[[ Provided records, beginning ]]
Definition decode (data : string) : string := decode_from None data.

(** A chunk of bytes is decoded by itself. *)
Definition on_data (buffer data : string) : list string * string :=
  let buffer := buffer ++ decode data in take_lines (String.length buffer) buffer.

(** The lines of a connection that receives these chunks. *)
Fixpoint connection_lines (buffer : string) (chunks : list string) : list string * string :=
  match chunks with
  | [] => ([], buffer)
  | data :: chunks =>
      let '(lines, buffer) := on_data buffer data in
      let '(more, buffer) := connection_lines buffer chunks in
      ((lines ++ more)%list, buffer)
  end.

(** [start()], before it listens. *)
Definition start_profile (opts : McpServerOptions) (s : server) : server :=
  let t := tabs (memory s) in
  let own := if opt_truthy (defaultChatId opts) then id <$> getChatProfile t (default "" (defaultChatId opts)) else None in
  put_profile s (match own with Some p => Some p | None => id <$> getDefaultProfile t end).

(** [cleanupStaleSockets]: the files of the directory that stay. *)
Definition cleanupStaleSockets (files : list string) : list string :=
  List.filter (λ f, negb (ends_with "-memory.sock" f)) files.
[[ Provided records, end ]]
> Goal of the exercise
Each line of the listing above that contains the word "opts" is to be copied.

> Task response
Definition start_profile (opts : McpServerOptions) (s : server) : server :=
  let own := if opt_truthy (defaultChatId opts) then id <$> getChatProfile t (default "" (defaultChatId opts)) else None in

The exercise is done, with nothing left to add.